Back in March, the US banned passengers from the European Union, even those merely in transit. These restrictions remain in place with no end date in sight. But now visitors from the United States may be banned from entering the European Union for the same reason—the potential of importing new cases of coronavirus.
As the EU (including the UK) prepares to open its borders, the authorities have prepared a draft list of countries whose citizens would be allowed to enter the Union. America isn’t on it. Brazil and Russia are also banned. But visitors from China and Vietnam would be allowed.

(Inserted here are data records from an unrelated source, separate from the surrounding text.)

(** A deleted account is gone: neither a user row, a personal key, an
    authorization nor a membership carries its key, no refresh token is left
    without its authorization, and the caller gets the bunker key of every
    authorization that went, to tell the signer.  Other users keep their rows. *)
Theorem deleted_account_is_gone pubkey tenant_id d d' r :
  integrity d -> repo_delete_account pubkey tenant_id d = (d', Ok r) ->
  integrity d' /\ pubkey ∉ user_keys d' /\
  Forall (fun k => pk_user_pubkey k <> pubkey) (db_personal_keys d') /\
  Forall (fun a => oa_user_pubkey a <> pubkey) (rows (db_oauth_authorizations d')) /\
  Forall (fun t => tu_user_pubkey t <> pubkey) (rows (db_team_users d')) /\
  (forall a, a ∈ rows (db_oauth_authorizations d) -> oa_user_pubkey a = pubkey ->
     oa_bunker_public_key a ∈ bunker_pubkeys r) /\
  (forall u, u ∈ db_users d -> us_pubkey u <> pubkey -> u ∈ db_users d') /\
  (forall a, a ∈ rows (db_oauth_authorizations d) -> oa_user_pubkey a <> pubkey ->
     a ∈ rows (db_oauth_authorizations d')).
Proof.
  intros Hd Hrun. pose proof (delete_account_run _ _ _ _ _ Hd Hrun) as (_ & Hu & _ & Ha & Ht & _).
  destruct (delete_account_facts _ _ _ _ _ Hd Hrun) as (Hgone & Hk & Hauth & Hb).
  assert (Hd' : integrity d').
  { pose proof (keeps_atomically _ (keeps_delete_account_in pubkey tenant_id) d Hd) as H.
    unfold repo_delete_account in Hrun. by rewrite Hrun in H. }
  do 4 (split; [done|]). split; [rewrite Ht; apply keys_deleted|]. split; [done|]. split.
  - intros u Hin E. rewrite Hu. apply delete_where_elem. split; [done|]. apply not_true_iff_false.
    rewrite user_in_spec. naive_solver.
  - intros a Hin E. rewrite Ha. apply delete_where_elem. split; [done|]. by rewrite bool_decide_false.
Qed.
(* ===== verification/OAuthSafety.v ===== *)
(** * Properties of the token endpoint

    What a granted authorization code and a rotated refresh token imply, that
    an access token the endpoint issues is the one the signing endpoint accepts,
    and what two concurrent exchanges of one code do. *)
From S2P Require Import Prelude RustStr External Instances Database Samples Permissions Policies AuthTypes Ucan HttpRpc Tokens OAuthRepo OAuth.

Section oauth_safety.
Context `{HN : Nostr, HC : !NostrCrypto, HS : !Serde, HX : !Secrets, HD : Digests,
          HE : !Encodings, HU : UcanLib, HM : !UcanMint, HL : UrlLib}.

(** ** Inverting a successful issue *)
Lemma on_db_ok {A} (f : Db -> Db * result A RepositoryError) s s' a :
  on_db f s = (s', Ok a) -> exists d, f (os_db s) = (d, Ok a) /\ s' = set_os_db d s.
Proof.
  unfold on_db. destruct (f (os_db s)) as [d r]. intros [= <- Hr]. apply map_err_ok in Hr as ->. eauto.
Qed.

(** The database after the older authorization was replaced. *)
Definition after_replace (now : Z) (previous_auth_id : option Z) (d : Db) : Db :=
  match previous_auth_id with
  | Some old => oauth_authorization_revoke now old
      (set_refresh_tokens (fst (refresh_revoke_for_authorization now old (db_refresh_tokens d))) d)
  | None => d
  end.

Lemma replace_previous_db now prev s s' u :
  replace_previous now prev s = (s', Ok u) -> os_db s' = after_replace now prev (os_db s).
Proof. destruct prev; simpl; [|by intros [= <- _]]. intros H. unfold exec_db in H. se_inv. done. Qed.

Lemma send_command_db cfg c s s' u : send_command cfg c s = (s', Ok u) -> os_db s' = os_db s.
Proof. intros H. unfold send_command in H. se_inv. by destruct (cfg_auth_tx cfg). Qed.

The northern summer is, of course, the peak season for American tourists eagerly looking forward to sampling the delights of Paris, London, and Amsterdam, the US carriers anticipate some serious income and the entire massive European tourist industry gears up for the annual onslaught.
Not this year.
The logic is irrefutable; Brazil is the only the second country to have exceeded a million reported cases of COVID-19 while the US has passed two million cases and where in some states the pandemic is accelerating. Even with some reservations about the official numbers and a resurgence in Beijing, it’s understood the virus outbreak is under control in China. Vietnam, remarkably, has fewer than 400 cases and no deaths. The rebound in that south-east Asian country has been so positive that the national carrier Vietnam Airlines has grown its domestic network.
It’s not only the tourism sector that will be affected, with just two months of the high season remaining but also the business traveller. However, a portion of business is now conducted—and may continue to be conducted—over the internet.
Although the optimism of trans-Atlantic carriers may be dashed by the ban, the list isn’t yet finalised. Neither presumably has the possible reaction of the American President been factored into the equation. Commentators suspect he may not be pleased.